(Data items)
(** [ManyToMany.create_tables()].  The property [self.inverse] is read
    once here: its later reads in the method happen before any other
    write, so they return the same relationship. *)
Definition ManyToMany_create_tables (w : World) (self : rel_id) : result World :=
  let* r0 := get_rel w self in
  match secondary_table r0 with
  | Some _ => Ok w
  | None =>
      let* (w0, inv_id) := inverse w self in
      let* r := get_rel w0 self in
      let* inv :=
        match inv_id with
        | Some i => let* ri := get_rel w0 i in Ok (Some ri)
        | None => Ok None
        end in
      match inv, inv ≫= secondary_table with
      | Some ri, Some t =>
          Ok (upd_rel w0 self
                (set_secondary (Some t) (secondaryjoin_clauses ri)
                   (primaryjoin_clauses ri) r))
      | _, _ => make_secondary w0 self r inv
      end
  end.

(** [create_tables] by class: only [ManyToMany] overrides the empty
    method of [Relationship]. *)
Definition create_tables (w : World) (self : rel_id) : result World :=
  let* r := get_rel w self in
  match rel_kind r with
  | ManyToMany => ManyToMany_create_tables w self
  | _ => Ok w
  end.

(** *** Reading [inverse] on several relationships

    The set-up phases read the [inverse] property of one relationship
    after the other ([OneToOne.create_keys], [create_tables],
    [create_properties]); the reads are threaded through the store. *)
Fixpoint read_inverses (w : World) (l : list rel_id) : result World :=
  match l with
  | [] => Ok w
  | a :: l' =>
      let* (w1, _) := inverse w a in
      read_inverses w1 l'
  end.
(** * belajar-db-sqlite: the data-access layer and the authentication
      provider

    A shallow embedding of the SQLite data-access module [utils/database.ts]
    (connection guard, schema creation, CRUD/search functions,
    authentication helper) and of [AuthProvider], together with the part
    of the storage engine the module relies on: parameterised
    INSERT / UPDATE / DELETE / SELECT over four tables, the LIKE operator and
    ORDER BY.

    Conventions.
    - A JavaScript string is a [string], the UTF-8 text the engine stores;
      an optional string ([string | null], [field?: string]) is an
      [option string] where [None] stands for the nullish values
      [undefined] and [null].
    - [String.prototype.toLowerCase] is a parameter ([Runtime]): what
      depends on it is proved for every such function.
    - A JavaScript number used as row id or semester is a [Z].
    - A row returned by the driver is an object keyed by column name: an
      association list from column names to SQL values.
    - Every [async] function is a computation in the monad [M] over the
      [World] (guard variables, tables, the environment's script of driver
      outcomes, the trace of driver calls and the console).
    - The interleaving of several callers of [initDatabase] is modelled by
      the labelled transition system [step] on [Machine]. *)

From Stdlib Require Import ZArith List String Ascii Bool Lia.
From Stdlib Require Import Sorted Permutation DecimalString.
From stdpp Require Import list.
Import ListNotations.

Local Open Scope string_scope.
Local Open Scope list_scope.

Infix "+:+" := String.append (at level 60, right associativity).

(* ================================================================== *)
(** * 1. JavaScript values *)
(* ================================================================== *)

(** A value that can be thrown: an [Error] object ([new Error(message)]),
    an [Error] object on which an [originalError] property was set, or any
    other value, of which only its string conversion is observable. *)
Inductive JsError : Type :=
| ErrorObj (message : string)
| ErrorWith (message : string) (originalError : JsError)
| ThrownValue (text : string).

==

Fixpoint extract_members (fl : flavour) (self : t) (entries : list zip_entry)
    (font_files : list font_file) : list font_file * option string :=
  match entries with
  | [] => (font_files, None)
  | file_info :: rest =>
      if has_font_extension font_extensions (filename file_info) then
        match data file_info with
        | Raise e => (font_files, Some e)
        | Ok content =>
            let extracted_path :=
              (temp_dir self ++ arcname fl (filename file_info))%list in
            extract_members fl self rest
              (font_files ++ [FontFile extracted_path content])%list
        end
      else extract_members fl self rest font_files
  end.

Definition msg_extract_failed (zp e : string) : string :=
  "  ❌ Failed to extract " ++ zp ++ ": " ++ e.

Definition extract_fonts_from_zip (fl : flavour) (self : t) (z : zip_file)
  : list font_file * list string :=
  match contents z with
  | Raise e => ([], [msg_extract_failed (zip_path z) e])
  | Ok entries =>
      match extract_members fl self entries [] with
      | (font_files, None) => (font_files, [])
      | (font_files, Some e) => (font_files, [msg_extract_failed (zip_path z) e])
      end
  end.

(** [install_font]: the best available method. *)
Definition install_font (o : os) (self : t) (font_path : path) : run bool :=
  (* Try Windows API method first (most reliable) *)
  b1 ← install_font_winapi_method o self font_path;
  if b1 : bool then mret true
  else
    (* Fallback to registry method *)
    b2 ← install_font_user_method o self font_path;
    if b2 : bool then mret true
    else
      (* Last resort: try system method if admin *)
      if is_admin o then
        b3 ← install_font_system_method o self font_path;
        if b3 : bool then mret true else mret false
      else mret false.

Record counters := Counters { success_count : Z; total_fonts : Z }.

--

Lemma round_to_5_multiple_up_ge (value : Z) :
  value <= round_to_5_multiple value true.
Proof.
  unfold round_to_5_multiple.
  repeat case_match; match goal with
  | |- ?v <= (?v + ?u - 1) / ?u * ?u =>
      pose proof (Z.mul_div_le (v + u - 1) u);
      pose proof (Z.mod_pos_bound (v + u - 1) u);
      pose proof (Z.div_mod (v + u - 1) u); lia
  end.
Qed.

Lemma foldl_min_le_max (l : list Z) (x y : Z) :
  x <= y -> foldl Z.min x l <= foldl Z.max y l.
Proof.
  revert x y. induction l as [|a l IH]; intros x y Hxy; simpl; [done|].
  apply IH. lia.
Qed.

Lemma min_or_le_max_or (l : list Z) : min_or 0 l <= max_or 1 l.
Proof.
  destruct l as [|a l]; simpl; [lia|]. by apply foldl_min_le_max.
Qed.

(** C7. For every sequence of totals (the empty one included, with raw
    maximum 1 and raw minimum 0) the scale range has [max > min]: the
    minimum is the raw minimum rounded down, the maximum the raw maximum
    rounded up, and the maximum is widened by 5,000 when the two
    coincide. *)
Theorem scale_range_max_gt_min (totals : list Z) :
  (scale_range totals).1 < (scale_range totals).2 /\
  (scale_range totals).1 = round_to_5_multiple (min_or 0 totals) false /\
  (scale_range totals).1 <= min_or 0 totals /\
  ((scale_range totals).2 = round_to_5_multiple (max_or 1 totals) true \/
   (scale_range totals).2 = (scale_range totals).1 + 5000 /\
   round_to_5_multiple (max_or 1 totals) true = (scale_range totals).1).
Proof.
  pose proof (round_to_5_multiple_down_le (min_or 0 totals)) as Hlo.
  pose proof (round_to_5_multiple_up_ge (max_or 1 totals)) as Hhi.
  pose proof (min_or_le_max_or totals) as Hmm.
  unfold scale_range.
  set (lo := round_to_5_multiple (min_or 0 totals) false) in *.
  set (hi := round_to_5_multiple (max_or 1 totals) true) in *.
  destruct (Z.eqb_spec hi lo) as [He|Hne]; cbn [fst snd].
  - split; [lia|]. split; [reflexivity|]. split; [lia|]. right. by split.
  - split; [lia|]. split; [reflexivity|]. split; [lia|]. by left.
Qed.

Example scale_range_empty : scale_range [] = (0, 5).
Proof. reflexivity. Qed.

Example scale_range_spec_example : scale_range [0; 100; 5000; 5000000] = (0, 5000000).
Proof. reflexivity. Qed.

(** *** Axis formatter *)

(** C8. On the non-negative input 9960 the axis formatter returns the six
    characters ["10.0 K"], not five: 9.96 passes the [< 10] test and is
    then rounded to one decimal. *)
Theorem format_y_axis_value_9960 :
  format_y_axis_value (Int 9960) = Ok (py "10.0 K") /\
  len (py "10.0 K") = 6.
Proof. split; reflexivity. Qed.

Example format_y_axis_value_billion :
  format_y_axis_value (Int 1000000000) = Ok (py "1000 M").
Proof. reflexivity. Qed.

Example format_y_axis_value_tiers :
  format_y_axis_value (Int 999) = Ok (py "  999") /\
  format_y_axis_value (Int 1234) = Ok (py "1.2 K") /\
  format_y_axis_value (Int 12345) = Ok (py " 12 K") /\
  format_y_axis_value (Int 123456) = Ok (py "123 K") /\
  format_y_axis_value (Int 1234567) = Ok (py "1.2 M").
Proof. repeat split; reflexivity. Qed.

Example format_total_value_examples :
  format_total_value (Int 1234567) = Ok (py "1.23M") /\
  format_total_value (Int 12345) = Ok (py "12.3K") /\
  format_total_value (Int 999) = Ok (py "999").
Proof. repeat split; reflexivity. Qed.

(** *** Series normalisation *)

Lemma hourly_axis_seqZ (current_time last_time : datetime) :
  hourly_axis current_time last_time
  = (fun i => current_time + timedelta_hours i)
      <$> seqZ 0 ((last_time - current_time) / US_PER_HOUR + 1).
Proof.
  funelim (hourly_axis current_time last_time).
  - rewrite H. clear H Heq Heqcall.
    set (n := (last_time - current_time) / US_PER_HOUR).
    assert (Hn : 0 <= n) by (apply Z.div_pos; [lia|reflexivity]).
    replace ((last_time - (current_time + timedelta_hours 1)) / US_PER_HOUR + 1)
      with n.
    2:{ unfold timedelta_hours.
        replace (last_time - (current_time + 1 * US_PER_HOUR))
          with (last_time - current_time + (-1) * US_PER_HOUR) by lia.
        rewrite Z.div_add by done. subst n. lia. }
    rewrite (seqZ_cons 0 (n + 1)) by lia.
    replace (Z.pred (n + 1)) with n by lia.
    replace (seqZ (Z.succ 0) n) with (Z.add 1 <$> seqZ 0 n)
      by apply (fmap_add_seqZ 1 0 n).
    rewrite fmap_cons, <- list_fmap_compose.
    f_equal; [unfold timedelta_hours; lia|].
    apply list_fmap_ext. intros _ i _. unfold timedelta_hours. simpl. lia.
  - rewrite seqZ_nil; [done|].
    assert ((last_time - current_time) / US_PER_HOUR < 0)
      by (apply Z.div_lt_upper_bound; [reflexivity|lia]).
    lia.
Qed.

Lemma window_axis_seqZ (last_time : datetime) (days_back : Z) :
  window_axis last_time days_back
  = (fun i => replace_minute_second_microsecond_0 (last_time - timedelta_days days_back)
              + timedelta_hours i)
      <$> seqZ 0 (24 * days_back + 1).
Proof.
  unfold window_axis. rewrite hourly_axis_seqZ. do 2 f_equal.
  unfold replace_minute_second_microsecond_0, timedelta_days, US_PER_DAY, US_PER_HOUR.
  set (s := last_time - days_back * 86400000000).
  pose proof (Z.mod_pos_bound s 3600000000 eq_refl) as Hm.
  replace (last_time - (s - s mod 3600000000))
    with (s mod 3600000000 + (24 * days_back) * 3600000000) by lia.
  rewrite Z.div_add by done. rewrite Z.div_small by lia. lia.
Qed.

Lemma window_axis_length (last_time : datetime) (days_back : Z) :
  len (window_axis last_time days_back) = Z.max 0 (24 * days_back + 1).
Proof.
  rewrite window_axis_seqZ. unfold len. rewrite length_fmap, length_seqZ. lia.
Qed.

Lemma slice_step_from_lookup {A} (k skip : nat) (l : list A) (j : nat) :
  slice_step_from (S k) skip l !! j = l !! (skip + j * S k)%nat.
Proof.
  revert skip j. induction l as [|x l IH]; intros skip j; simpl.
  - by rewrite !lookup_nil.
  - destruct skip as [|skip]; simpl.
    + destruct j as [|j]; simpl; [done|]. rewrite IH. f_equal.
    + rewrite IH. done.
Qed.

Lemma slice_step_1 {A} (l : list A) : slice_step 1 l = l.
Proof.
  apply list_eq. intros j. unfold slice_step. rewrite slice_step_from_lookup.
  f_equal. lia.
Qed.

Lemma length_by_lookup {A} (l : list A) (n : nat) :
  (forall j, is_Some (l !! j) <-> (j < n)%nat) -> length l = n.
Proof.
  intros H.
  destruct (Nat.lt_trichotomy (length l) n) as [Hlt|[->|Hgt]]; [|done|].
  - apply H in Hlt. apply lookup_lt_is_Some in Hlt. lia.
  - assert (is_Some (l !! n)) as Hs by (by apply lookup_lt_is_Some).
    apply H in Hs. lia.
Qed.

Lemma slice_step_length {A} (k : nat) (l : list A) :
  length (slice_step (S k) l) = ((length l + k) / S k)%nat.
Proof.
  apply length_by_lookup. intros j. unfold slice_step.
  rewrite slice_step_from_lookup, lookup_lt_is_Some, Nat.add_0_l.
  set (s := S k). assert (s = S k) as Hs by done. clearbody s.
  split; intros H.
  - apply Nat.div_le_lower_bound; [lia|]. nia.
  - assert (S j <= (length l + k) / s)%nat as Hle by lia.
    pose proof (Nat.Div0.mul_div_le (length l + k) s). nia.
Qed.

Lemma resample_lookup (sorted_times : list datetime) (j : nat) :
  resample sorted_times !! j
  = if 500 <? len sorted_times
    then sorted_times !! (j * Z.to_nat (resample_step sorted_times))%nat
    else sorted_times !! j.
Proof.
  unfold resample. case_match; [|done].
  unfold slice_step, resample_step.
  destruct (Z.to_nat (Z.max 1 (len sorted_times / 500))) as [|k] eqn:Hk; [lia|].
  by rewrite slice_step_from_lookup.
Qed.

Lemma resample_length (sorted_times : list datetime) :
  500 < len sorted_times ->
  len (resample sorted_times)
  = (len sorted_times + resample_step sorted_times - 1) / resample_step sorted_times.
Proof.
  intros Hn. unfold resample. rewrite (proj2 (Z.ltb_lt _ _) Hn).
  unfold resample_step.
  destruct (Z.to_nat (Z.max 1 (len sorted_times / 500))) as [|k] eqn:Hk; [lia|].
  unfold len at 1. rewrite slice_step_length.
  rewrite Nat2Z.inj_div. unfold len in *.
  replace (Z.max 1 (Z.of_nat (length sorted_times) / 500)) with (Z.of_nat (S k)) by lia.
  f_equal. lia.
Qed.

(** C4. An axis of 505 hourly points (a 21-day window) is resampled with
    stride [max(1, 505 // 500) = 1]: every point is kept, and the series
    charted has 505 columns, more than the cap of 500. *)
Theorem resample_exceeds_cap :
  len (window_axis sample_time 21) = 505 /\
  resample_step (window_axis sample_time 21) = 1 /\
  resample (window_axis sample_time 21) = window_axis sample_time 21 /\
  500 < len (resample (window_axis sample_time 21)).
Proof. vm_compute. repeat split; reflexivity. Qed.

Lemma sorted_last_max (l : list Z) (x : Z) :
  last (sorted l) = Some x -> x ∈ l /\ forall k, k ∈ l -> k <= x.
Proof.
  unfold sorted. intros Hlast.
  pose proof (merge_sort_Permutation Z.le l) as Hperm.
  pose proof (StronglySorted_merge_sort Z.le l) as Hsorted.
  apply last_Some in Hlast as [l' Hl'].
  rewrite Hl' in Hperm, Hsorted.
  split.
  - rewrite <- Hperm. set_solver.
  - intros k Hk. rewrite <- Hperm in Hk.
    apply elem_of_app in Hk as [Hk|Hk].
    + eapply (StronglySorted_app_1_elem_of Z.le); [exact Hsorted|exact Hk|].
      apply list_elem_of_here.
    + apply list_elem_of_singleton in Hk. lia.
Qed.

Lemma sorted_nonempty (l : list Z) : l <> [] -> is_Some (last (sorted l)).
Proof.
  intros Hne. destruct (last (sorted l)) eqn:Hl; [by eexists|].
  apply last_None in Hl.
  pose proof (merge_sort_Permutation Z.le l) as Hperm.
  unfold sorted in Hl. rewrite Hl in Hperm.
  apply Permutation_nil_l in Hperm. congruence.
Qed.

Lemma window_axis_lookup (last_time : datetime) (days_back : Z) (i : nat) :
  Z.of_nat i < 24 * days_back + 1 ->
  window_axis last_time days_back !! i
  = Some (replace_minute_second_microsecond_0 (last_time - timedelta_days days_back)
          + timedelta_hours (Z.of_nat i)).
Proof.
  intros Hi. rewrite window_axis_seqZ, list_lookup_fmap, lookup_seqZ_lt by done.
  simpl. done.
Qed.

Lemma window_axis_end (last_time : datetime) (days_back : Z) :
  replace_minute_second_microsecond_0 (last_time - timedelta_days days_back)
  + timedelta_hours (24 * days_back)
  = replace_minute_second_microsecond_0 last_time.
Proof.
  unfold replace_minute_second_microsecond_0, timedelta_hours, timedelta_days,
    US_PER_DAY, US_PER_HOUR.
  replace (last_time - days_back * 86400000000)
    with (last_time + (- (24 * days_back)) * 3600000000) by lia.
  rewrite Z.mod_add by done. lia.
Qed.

## ASSIGNMENT
Each line of the data that has the string "rounded" should be returned.

## THE COMPLETED TASK
    minimum is the raw minimum rounded down, the maximum the raw maximum
    rounded up, and the maximum is widened by 5,000 when the two
    then rounded to one decimal. *)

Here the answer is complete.